10. You've Accepted That You'll Never Un-See the Numbers
Once you've worked in marketing, you can never look at any business the same way again. You see Starbucks and wonder about their unit economics. You see a billboard and mentally calculate the cost-per-impression. There's no unseeing it. This is your permanent state.
The (Slightly Concerning) Upside
Here's the thing: if you recognise yourself in most of these signs, you're not experiencing some form of professional deterioration. You've actually levelled up. You're someone who sees patterns where others see chaos. You understand that every interaction is data, every touchpoint matters, and that sustainable growth requires both creativity and cold, hard logic.

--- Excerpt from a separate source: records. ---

Lemma lookup_bytes k x i : (i < k)%nat → bytes_of k x !! i = Some (byte x i).
Proof. intros Hi. unfold bytes_of. by rewrite list_lookup_fmap, lookup_seq_lt. Qed.

Lemma lookup_bytes_reverse k x i : (i < k)%nat →
  reverse (bytes_of k x) !! i = Some (byte x (k - S i)).
Proof.
  intros Hi. rewrite reverse_lookup by (by rewrite length_bytes).
  rewrite length_bytes. by rewrite lookup_bytes by lia.
Qed.

(** The bytes of a number in the other order. *)
Lemma mirrored_bytes k x y :
  Mirrored (Z.of_nat k) x y ↔
  0 <= y < 2 ^ (8 * Z.of_nat k) ∧ bytes_of k y = reverse (bytes_of k x).
Proof.
  unfold Mirrored. split; intros [Hy H]; (split; [done|]).
  - apply list_eq_same_length with k; rewrite ?length_reverse, ?length_bytes; [done..|].
    intros i b b' Hi. rewrite lookup_bytes, lookup_bytes_reverse by done. intros [= <-] [= <-].
    apply (same_bits 8); [lia|apply byte_range|apply byte_range|].
    intros n Hn. rewrite !byte_bits, H by lia. decide_ranges. unfold mirror. f_equal.
    replace ((8 * Z.of_nat i + n) / 8) with (Z.of_nat i) by (apply Z.div_unique with n; lia).
    replace ((8 * Z.of_nat i + n) mod 8) with n by (apply Z.mod_unique with (Z.of_nat i); lia). lia.
  - intros n Hn. pose proof (Z.div_mod n 8). pose proof (Z.mod_pos_bound n 8).
    assert (Hi : 0 <= n / 8 < Z.of_nat k) by (split; [apply Z.div_pos|apply Z.div_lt_upper_bound]; lia).
    apply (f_equal (λ l, l !! Z.to_nat (n / 8))) in H.
    rewrite lookup_bytes, lookup_bytes_reverse in H by lia. injection H as H.
    apply (f_equal (λ z, Z.testbit z (n mod 8))) in H. rewrite !byte_bits in H by lia.
    rewrite (proj2 (Z.ltb_lt _ _)) in H by lia. cbn [andb] in H. unfold mirror.
    rewrite <-(Z2Nat.id (n / 8)) at 1 by lia.
    replace n with (8 * Z.of_nat (Z.to_nat (n / 8)) + n mod 8) at 1 by lia.
    rewrite H. f_equal. lia.
Qed.

Lemma bytes_inj k x y :
  0 <= x < 2 ^ (8 * Z.of_nat k) → 0 <= y < 2 ^ (8 * Z.of_nat k) → bytes_of k x = bytes_of k y → x = y.
Proof.
  intros Hx Hy H. apply (same_bits (8 * Z.of_nat k)); [lia|done|done|].
  intros n Hn. pose proof (Z.div_mod n 8). pose proof (Z.mod_pos_bound n 8).
  assert (Hi : 0 <= n / 8 < Z.of_nat k) by (split; [apply Z.div_pos|apply Z.div_lt_upper_bound]; lia).
  apply (f_equal (λ l, l !! Z.to_nat (n / 8))) in H. rewrite !lookup_bytes in H by lia. injection H as H.
  apply (f_equal (λ z, Z.testbit z (n mod 8))) in H. rewrite !byte_bits in H by lia.
  rewrite !(proj2 (Z.ltb_lt _ _)) in H by lia. cbn [andb] in H.
  by replace n with (8 * Z.of_nat (Z.to_nat (n / 8)) + n mod 8) by lia.
Qed.

(** Loading what bytes there are. *)
Lemma of_bytes_bytes l :
  Forall (λ b, 0 <= b < 2 ^ 8) l →
  0 <= of_bytes l < 2 ^ (8 * Z.of_nat (length l)) ∧ bytes_of (length l) (of_bytes l) = l.
Proof.
  induction 1 as [|b l Hb _ [IHr IH]]; [done|]. cbn [of_bytes length].
  assert (Hbit : ∀ n, 0 <= n → Z.testbit (Z.lor b (Z.shiftl (of_bytes l) 8)) n =
    if n <? 8 then Z.testbit b n else Z.testbit (of_bytes l) (n - 8)).
  { intros n Hn. rewrite Z.lor_spec, Z.shiftl_spec by lia. destruct (Z.ltb_spec n 8).
    - by rewrite (Z.testbit_neg_r (of_bytes l)), orb_false_r by lia.
    - by rewrite (high_bit 8 b) by lia. }
  split.
  - replace (8 * Z.of_nat (S (length l))) with (8 * Z.of_nat (length l) + 8) by lia.
    apply lor_range; [lia| |].
    + split; [lia|]. eapply Z.lt_le_trans; [apply Hb|]. apply Z.pow_le_mono_r; lia.
    + rewrite Z.shiftl_mul_pow2, Z.pow_add_r by lia. lia.
  - unfold bytes_of in *. cbn [seq fmap list_fmap]. f_equal.
    + apply (same_bits 8); [lia|apply byte_range|done|]. intros n Hn.
      rewrite byte_bits, Hbit by lia. by decide_ranges.
    + transitivity (byte (of_bytes l) <$> seq 0 (length l)); [|done].
      rewrite <-(fmap_S_seq 0 (length l)), <-list_fmap_compose.
      apply list_fmap_ext. intros i b' _. unfold compose.
      apply (same_bits 8); [lia|apply byte_range|apply byte_range|]. intros n Hn.
      rewrite !byte_bits, Hbit by lia. decide_ranges. f_equal. lia.
Qed.

(** ** Round trips *)

Lemma bytes_range k x : Forall (λ b, 0 <= b < 2 ^ 8) (bytes_of k x).
Proof. apply Forall_fmap, Forall_forall. intros i _. apply byte_range. Qed.

(** The union of [htole64]. *)
Lemma load_mirrored k x :
  Mirrored (Z.of_nat k) x (load_bytes BIG_ENDIAN (bytes_of k x)).
Proof.
  apply mirrored_bytes. cbn. destruct (of_bytes_bytes (reverse (bytes_of k x))) as [H1 H2].
  { apply Forall_reverse, bytes_range. }
  by rewrite length_reverse, length_bytes in H1, H2.
Qed.

Lemma htole64_mirrored byte_order x :
  byte_order ≠ Some LITTLE_ENDIAN → is_u64 x → Mirrored 8 x (Aix.htole64 byte_order BIG_ENDIAN x).
Proof.
  intros Hb Hx. destruct byte_order as [[]|]; [done|by apply swap64_mirrored|apply (load_mirrored 8)].
Qed.

Section winsock.
(** What is documented of Winsock on a little-endian host: network byte order. *)
Context (winsock_ntohl winsock_htonl : Z → Z).
Context (ntohl_swaps : ∀ v, is_u32 v → winsock_ntohl v = load_bytes BIG_ENDIAN (bytes_of 4 v)).
Context (htonl_swaps : ∀ v, is_u32 v → winsock_htonl v = load_bytes BIG_ENDIAN (bytes_of 4 v)).

(** Two halves, each mirrored and in the place of the other. *)
Lemma halves_mirrored x lo hi :
  is_u64 x → Mirrored 4 (Z.land x 0xFFFFFFFF) lo → Mirrored 4 (Z.shiftr x 32) hi →
  Mirrored 8 x (Z.lor (u64 (Z.shiftl lo 32)) hi).
Proof using.
  intros Hx [Hlo Blo] [Hhi Bhi]. change (8 * 4) with 32 in *. change (8 * 8) with 64. split.
  - apply lor_range; [lia|apply Z.mod_pos_bound; lia|lia].
  - intros n Hn. rewrite Z.lor_spec, u64_bits, Z.shiftl_spec by lia. decide_ranges.
    pose proof (Z.div_mod n 8). pose proof (Z.mod_pos_bound n 8).
    destruct (Z.ltb_spec n 32).
    + rewrite (Z.testbit_neg_r lo), Bhi by lia. cbn [orb].
      pose proof (mirror_range 4 n). rewrite Z.shiftr_spec by lia. f_equal. unfold mirror. lia.
    + rewrite (high_bit 32 hi), orb_false_r, Blo by lia. pose proof (mirror_range 4 (n - 32)).
      rewrite Z.land_spec. change 0xFFFFFFFF with (Z.ones 32). rewrite Z.testbit_ones by lia.
      decide_ranges. rewrite andb_true_r. f_equal. unfold mirror.
      replace ((n - 32) / 8) with (n / 8 - 4) by (apply Z.div_unique with (n mod 8); lia).
      replace ((n - 32) mod 8) with (n mod 8) by (apply Z.mod_unique with (n / 8 - 4); lia). lia.
Qed.

Lemma half_range x : is_u64 x → is_u32 (Z.land x 0xFFFFFFFF) ∧ is_u32 (Z.shiftr x 32).
Proof using.
  unfold is_u64, is_u32. intros Hx. change 0xFFFFFFFF with (Z.ones 32).
  rewrite Z.land_ones, Z.shiftr_div_pow2 by lia. split; [apply Z.mod_pos_bound; lia|].
  split; [apply Z.div_pos; lia|]. apply Z.div_lt_upper_bound; lia.
Qed.

Lemma ntohll_mirrored x : is_u64 x → Mirrored 8 x (Windows.ntohll winsock_ntohl winsock_htonl x).
Proof using ntohl_swaps htonl_swaps.
  intros Hx. destruct (half_range x Hx) as [Hlo Hhi]. unfold Windows.ntohll.
  rewrite htonl_swaps by (by unfold is_u32). cbn [Z.eqb].
  change (1 =? load_bytes BIG_ENDIAN (bytes_of 4 1)) with false. cbn iota.
  rewrite !u32_small, !ntohl_swaps by done.
  apply halves_mirrored; [done|apply (load_mirrored 4)..].
Qed.

Lemma htonll_mirrored x : is_u64 x → Mirrored 8 x (Windows.htonll winsock_ntohl winsock_htonl x).
Proof using ntohl_swaps htonl_swaps.
  intros Hx. destruct (half_range x Hx) as [Hlo Hhi]. unfold Windows.htonll.
  rewrite ntohl_swaps by (by unfold is_u32).
  change (1 =? load_bytes BIG_ENDIAN (bytes_of 4 1)) with false. cbn iota.
  rewrite !u32_small, !htonl_swaps by done.
  apply halves_mirrored; [done|apply (load_mirrored 4)..].
Qed.
End winsock.

(** ** The interface and its implementations *)

Lemma load_store h k x :
  0 <= x < 2 ^ (8 * Z.of_nat k) → load_bytes h (store_bytes h k x) = x.
Proof.
  intros Hx. assert (H : of_bytes (bytes_of k x) = x).
  { destruct (of_bytes_bytes (bytes_of k x) (bytes_range k x)) as [Hr Hb].
    rewrite length_bytes in Hr, Hb. by apply (bytes_inj k). }
  destruct h; unfold load_bytes, store_bytes; by rewrite ?reverse_involutive.
Qed.

(** Storing what bytes were loaded. *)
Lemma store_load h l :
  Forall (λ b, 0 <= b < 2 ^ 8) l → store_bytes h (length l) (load_bytes h l) = l.
Proof.
  intros Hl. destruct h; cbn; [by apply of_bytes_bytes|].
  destruct (of_bytes_bytes (reverse l) (proj2 (Forall_reverse _ _) Hl)) as [_ Hb].
  rewrite length_reverse in Hb. by rewrite Hb, reverse_involutive.
Qed.

Lemma length_store h k x : length (store_bytes h k x) = k.
Proof. destruct h; cbn; by rewrite ?length_reverse, length_bytes. Qed.

Lemma store_range h k x : Forall (λ b, 0 <= b < 2 ^ 8) (store_bytes h k x).
Proof. destruct h; cbn; [|apply Forall_reverse]; apply bytes_range. Qed.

You're also someone who deserves a t-shirt that says "SEND EMERGENCY MARGARITAS" because, let's be honest, this job requires them.
The marketing brain is a gift and a curse. But at least now you know you're not alone - you're just one of thousands of professionals who've stared into the abyss of a pivot table and discovered their life's purpose.
Welcome to the club. We have spreadsheets.
References:
- Brinson, J. (2023). "How Marketing Changes the Way You Think." Harvard Business Review.
- Kahneman, D. (2011). "Thinking, Fast and Slow." Farrar, Straus and Giroux.
- Levitt, S. D., & Dubner, S. J. (2005). "Freakonomics: A Rogue Economist Explores the Hidden Side of Everything." William Morrow.